Exact reproduction required: the lines below from the line with "Lemma goes_from c" to the line with "clear p Hl. intros p Hl. go.", both ends included, and no others.

Collected data:
★ ★ ★ ★ ★

(* ===== verification/ParserQuery.v ===== *)
(** * Parsing a written query gives it back: SELECT

    The clauses of a SELECT one after the other, each up to the keyword of a
    later one; then by induction on the depth bound of the parsers the
    round trip for nested queries and expressions ([parsers_print]), and
    with the lexer's theorem the one for texts ([ParseString_select]). *)

From S2P Require Import Prelude GoLib Types Lexer Ast Parser ParserDml Print ParserRun ParserRoundTrip.

Section Query.
Context `{GoRuntime}.

(** The end of a query, or a keyword of a later clause. *)
Definition heads (ks : list string) (w : list lexeme) : Prop :=
  closes w \/ head w ∈ map (fun k => (TokKeyword, str k)) ks.

Lemma heads_no ks w typ values : heads ks w -> typ ∉ [TokRParen; TokEOF; TokSemicolon] ->
  forallb (fun k => negb (lexeme_matches typ (map str values) (TokKeyword, str k))) ks = true -> no typ values w.
Proof.
  intros [Hc|Hin] Ht Hks; [by apply closes_no|]. apply list_elem_of_In, in_map_iff in Hin as (k & E & Hin).
  unfold no. rewrite <- E. apply negb_true_iff. rewrite forallb_forall in Hks. by apply Hks.
Qed.

Lemma heads_follow ks w : heads ks w -> forallb (fun k => negb (continues (TokKeyword, str k))) ks = true -> follow w.
Proof.
  intros [Hc|Hin] Hks; [by apply closes_follow|]. apply list_elem_of_In, in_map_iff in Hin as (k & E & Hin).
  unfold follow. rewrite <- E. apply negb_true_iff. rewrite forallb_forall in Hks. by apply Hks.
Qed.

(** An optional clause comes before what follows it. *)
Lemma heads_clause k ks v w : heads ks w -> v = [] \/ (exists v', v = (TokKeyword, str k) :: v') -> heads (k :: ks) (v ++ w).
Proof.
  intros [Hc|Hin] [->|[v' ->]]; [by left|right; by left|right; by right|right; by left].
Qed.
Lemma heads_more k ks w : heads ks w -> heads (k :: ks) w.
Proof. intros [Hc|Hin]; [by left|right; by right]. Qed.

Variables (e : PM Expression) (s : PM Select) (n : nat).
Hypothesis He : forall x p rest, printable x = true -> (length (print x) < n)%nat -> follow rest ->
  lex p = mean (print x) ++ rest -> goes e p x rest.
Hypothesis Hs : forall q p rest, printable_select q = true -> (length (print_select q) < n)%nat -> closes rest ->
  lex p = mean (print_select q) ++ rest -> goes s p q rest.

(** ** Clauses of one expression *)

Definition clause_words (k : string) (x : option Expression) : list word :=
  match x with Some y => kw k :: print y | None => [] end.
Definition opt_printable (x : option Expression) : bool := match x with Some y => printable y | None => true end.

(** A keyword as it is written. *)
Definition is_word (k : string) : Prop := meaning (kw k) = (TokKeyword, str k).

Lemma clause_first k x : is_word k -> mean (clause_words k x) = [] \/ exists v, mean (clause_words k x) = (TokKeyword, str k) :: v.
Proof. intros Hk. destruct x; [right|by left]. eexists. cbn [clause_words]. by rewrite mean_cons, Hk. Qed.

Lemma keyword_matches k : lexeme_matches TokKeyword [str k] (TokKeyword, str k) = true.
Proof. unfold lexeme_matches, token_matches. cbn [TType TValue existsb fst snd]. by rewrite !bool_decide_eq_true_2. Qed.

Lemma goes_clause k x p rest : is_word k -> opt_printable x = true -> (length (clause_words k x) <= n)%nat ->
  follow rest -> no TokKeyword [k] rest -> lex p = mean (clause_words k x) ++ rest -> goes (clause k e) p x rest.
Proof.
  intros Hk Hx Hn Hf Hno Hl. unfold clause. destruct x as [y|]; cbn [clause_words length] in *.
  - rewrite mean_cons, Hk in Hl. eapply goes_optional_yes; [exact Hl|apply keyword_matches|].
    clear p Hl. intros p Hl. cbn iota. eapply goes_bind; [by apply (He y)|]. clear p Hl. intros p Hl. by go.
  - change (lex p = rest) in Hl. apply goes_optional_no; [by rewrite Hl|]. cbn iota. by go.
Qed.

(** An optional keyword. *)
Lemma goes_flag {B} (b : bool) k (m : bool -> PM B) p w y rest : is_word k -> no TokKeyword [k] w ->
  lex p = mean (flag b k) ++ w -> (forall q, lex q = w -> goes (m b) q y rest) -> goes (optional (matchKeyword [k]) ≫= m) p y rest.
Proof.
  intros Hk Hno Hl Hm. destruct b; cbn [flag] in Hl.
  - rewrite mean_cons, Hk in Hl. eapply goes_optional_yes; [exact Hl|apply keyword_matches|exact Hm].
  - change (lex p = w) in Hl. apply goes_optional_no; [by rewrite Hl|]. by apply Hm.
Qed.

(** ** Names and aliases *)

Lemma alias_words a w : alias_ok a = true -> mean (print_alias a) ++ w = w \/
  exists v, mean (print_alias a) ++ w = (TokKeyword, str "AS") :: v.
Proof. intros Ha. destruct a; [by left|right]. eexists. cbn [print_alias]. by rewrite mean_cons, meaning_kw. Qed.

Lemma goes_alias a p rest : alias_ok a = true -> no TokIdent [] rest -> no TokKeyword ["AS"] rest ->
  lex p = mean (print_alias a) ++ rest -> goes (optional (matchKeyword ["AS"]);; alias) p a rest.
Proof.
  intros Ha Hi Hno Hl. destruct a as [|b a].
  - change (lex p = rest) in Hl. apply goes_optional_no; [by rewrite Hl|]. cbv beta. unfold alias, match_type, current.
    apply goes_test with (b := false); [by rewrite Hl|]. apply goes_gets. cbn [andb]. by go.
  - unfold alias_ok in Ha. apply orb_true_iff in Ha as [Ha|[Ha Hk]%andb_true_iff]; [by apply bool_decide_eq_true in Ha|].
    cbn [print_alias] in Hl. mean_in Hl. go. unfold alias, current. go. apply goes_gets.
    pose proof (cur_lex p) as Hc. rewrite Hl in Hc. cbn [head hd] in Hc. injection Hc as _ ->. rewrite Hk. cbn [andb]. go. by go.
Qed.

Lemma goes_alias_then {B} (k : bytes -> PM B) a p rest y w : alias_ok a = true -> no TokIdent [] rest ->
  no TokKeyword ["AS"] rest -> lex p = mean (print_alias a) ++ rest -> (forall q, lex q = rest -> goes (k a) q y w) ->
  goes (optional (matchKeyword ["AS"]);; (alias ≫= k)) p y w.
Proof. intros Ha Hi Hno Hl Hk. apply goes_unassoc. eapply goes_bind; [by eapply goes_alias|done]. Qed.

Lemma goes_name db t p rest : opt_name_ok db = true -> name_ok t = true -> no TokDot [] rest ->
  lex p = mean (print_name db t) ++ rest -> goes parseTableNameWithDB p (db, t) rest.
Proof.
  intros Hdb Ht Hno Hl. unfold parseTableNameWithDB. destruct db as [|b db]; cbn [print_name] in Hl.
  - mean_in Hl. do 3 go. apply goes_optional_no; [by rewrite Hl|]. cbn iota. by go.
  - assert (Hdb' : name_ok (b :: db) = true) by exact Hdb. mean_in Hl. do 7 go. by go.
Qed.

(** ** FROM and JOIN *)

Definition from_words (c : FromClause Select) : list word :=
  match FromSubquery c with
  | Some q => lp :: print_select q ++ [rp]
  | None => print_name (Database c) (FromTable c)
  end ++ print_alias (FromAlias c).
Definition from_ok (c : FromClause Select) : bool :=
  alias_ok (FromAlias c) &&
  match FromSubquery c with
  | Some q => bool_decide (Database c = []) && bool_decide (FromTable c = []) && printable_select q
  | None => opt_name_ok (Database c) && name_ok (FromTable c)
  end.

(** Nothing that would be read as part of a table reference. *)
Definition ends_table (w : list lexeme) : Prop := no TokIdent [] w /\ no TokKeyword ["AS"] w /\ no TokDot [] w.

Lemma alias_ends a w : alias_ok a = true -> no TokDot [] w -> no TokDot [] (mean (print_alias a) ++ w).
Proof. intros Ha Hw. by destruct (alias_words a w Ha) as [->|[v ->]]. Qed.

Lemma goes_from c p rest : from_ok c = true -> (length (from_words c) <= n)%nat -> ends_table rest ->
  lex p = mean (from_words c) ++ rest -> goes (parseFromClause s) p c rest.
Proof.
  intros Hc Hn (Hi & Has & Hdot) Hl. unfold from_ok in Hc. apply andb_true_iff in Hc as [Ha Hc].
  unfold from_words in Hl, Hn. unfold parseFromClause. destruct c as [table db a [q|]]; cbn [FromSubquery FromTable Database FromAlias] in *.
  - apply andb_true_iff in Hc as [[Hdb%bool_decide_eq_true Ht%bool_decide_eq_true]%andb_true_iff Hq]. subst db table.
    cbn [length app] in Hn. rewrite length_app in Hn. cbn [length] in Hn. rewrite length_app in Hn. mean_in Hl. go.
    apply goes_assoc. eapply goes_bind; [eapply (goes_subquery s n Hs q); [done|lia|exact Hl]|].
    clear p Hl. intros p Hl. go. apply (goes_alias_then _ a _ rest); [done..|]. clear p Hl. intros p Hl. by go.
  - apply andb_true_iff in Hc as [Hdb Ht]. rewrite mean_app, <- app_assoc in Hl.
    assert (Hp : forall b, lexeme_matches TokLParen b (head (lex p)) = false /\ lexeme_matches TokIdent [] (head (lex p)) = true).
    { intros b. rewrite Hl. by destruct db; cbn [print_name]; rewrite !mean_cons, meaning_quoted. }
    apply goes_optional_no; [apply Hp|]. cbn iota. apply goes_assoc.
    apply goes_test with (b := true); [by apply (Hp [])|]. apply goes_assoc.
    eapply goes_bind; [apply (goes_name db table _ _ Hdb Ht); [|exact Hl]; by apply alias_ends|].
    clear Hp p Hl. intros p Hl. cbv iota beta. go. apply (goes_alias_then _ a _ rest); [done..|]. clear p Hl. intros p Hl. by go.
Qed.

Definition using_words (cols : list bytes) : list word :=
  match cols with
  | [] => []
  | c :: l => kw "USING" :: lp :: commas (map (fun c => [quoted c]) (c :: l)) ++ [rp]
  end.
Definition join_words (j : JoinClause Expression) : list word :=
  WName (JoinType j) :: kw "JOIN" :: quoted (JoinTable j) :: print_alias (JoinAlias j)
  ++ clause_words "ON" (On j) ++ using_words (Using j).
Definition join_ok (j : JoinClause Expression) : bool :=
  bool_decide (JoinType j ∈ join_types) && name_ok (JoinTable j) && alias_ok (JoinAlias j)
  && opt_printable (On j) && forallb name_ok (Using j).

(** Names with a comma between them. *)
Lemma goes_names what cols p rest : forallb name_ok cols = true -> cols <> [] -> no TokComma [] rest ->
  lex p = mean (commas (map (fun c => [quoted c]) cols)) ++ rest -> goes (comma_list (ident what)) p cols rest.
Proof.
  intros Hok Hne Hno Hl. rewrite mean_commas, map_map in Hl.
  eapply (goes_comma_list _ (fun c => mean [quoted c])); [done|done| |exact Hl].
  intros c q w Hin _ Hq. pose proof (forallb_elem _ _ _ Hok Hin) as Hc. mean_in Hq. unfold ident. do 2 go. by go.
Qed.

Lemma goes_using cols p rest : forallb name_ok cols = true -> no TokKeyword ["USING"] rest ->
  lex p = mean (using_words cols) ++ rest ->
  goes (clause "USING" using_columns) p (match cols with [] => None | _ => Some cols end) rest.
Proof.
  intros Hok Hno Hl. unfold clause. destruct cols as [|c cols].
  - change (lex p = rest) in Hl. apply goes_optional_no; [by rewrite Hl|]. cbn iota. by go.
  - cbn [using_words] in Hl. rewrite !mean_cons, mean_app, meaning_kw, <- !app_comm_cons, <- app_assoc in Hl by done. go.
    unfold using_columns. change (meaning lp) with (TokLParen, str "(") in Hl. go. go.
    apply goes_assoc. eapply goes_bind; [eapply (goes_names _ (c :: cols)); [done|done| |exact Hl]; done|].
    clear p Hl. intros p Hl. change (mean [rp] ++ rest) with ((TokRParen, str ")") :: rest) in Hl. by repeat go.
Qed.

(** Nothing that would be read as part of a JOIN. *)
Definition ends_join (w : list lexeme) : Prop :=
  ends_table w /\ follow w /\ no TokKeyword ["ON"] w /\ no TokKeyword ["USING"] w.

★ ★ ★ ★ ★

- Solved problem -
Lemma goes_from c p rest : from_ok c = true -> (length (from_words c) <= n)%nat -> ends_table rest ->
  lex p = mean (from_words c) ++ rest -> goes (parseFromClause s) p c rest.
Proof.
  intros Hc Hn (Hi & Has & Hdot) Hl. unfold from_ok in Hc. apply andb_true_iff in Hc as [Ha Hc].
  unfold from_words in Hl, Hn. unfold parseFromClause. destruct c as [table db a [q|]]; cbn [FromSubquery FromTable Database FromAlias] in *.
  - apply andb_true_iff in Hc as [[Hdb%bool_decide_eq_true Ht%bool_decide_eq_true]%andb_true_iff Hq]. subst db table.
    cbn [length app] in Hn. rewrite length_app in Hn. cbn [length] in Hn. rewrite length_app in Hn. mean_in Hl. go.
    apply goes_assoc. eapply goes_bind; [eapply (goes_subquery s n Hs q); [done|lia|exact Hl]|].
    clear p Hl. intros p Hl. go. apply (goes_alias_then _ a _ rest); [done..|]. clear p Hl. intros p Hl. by go.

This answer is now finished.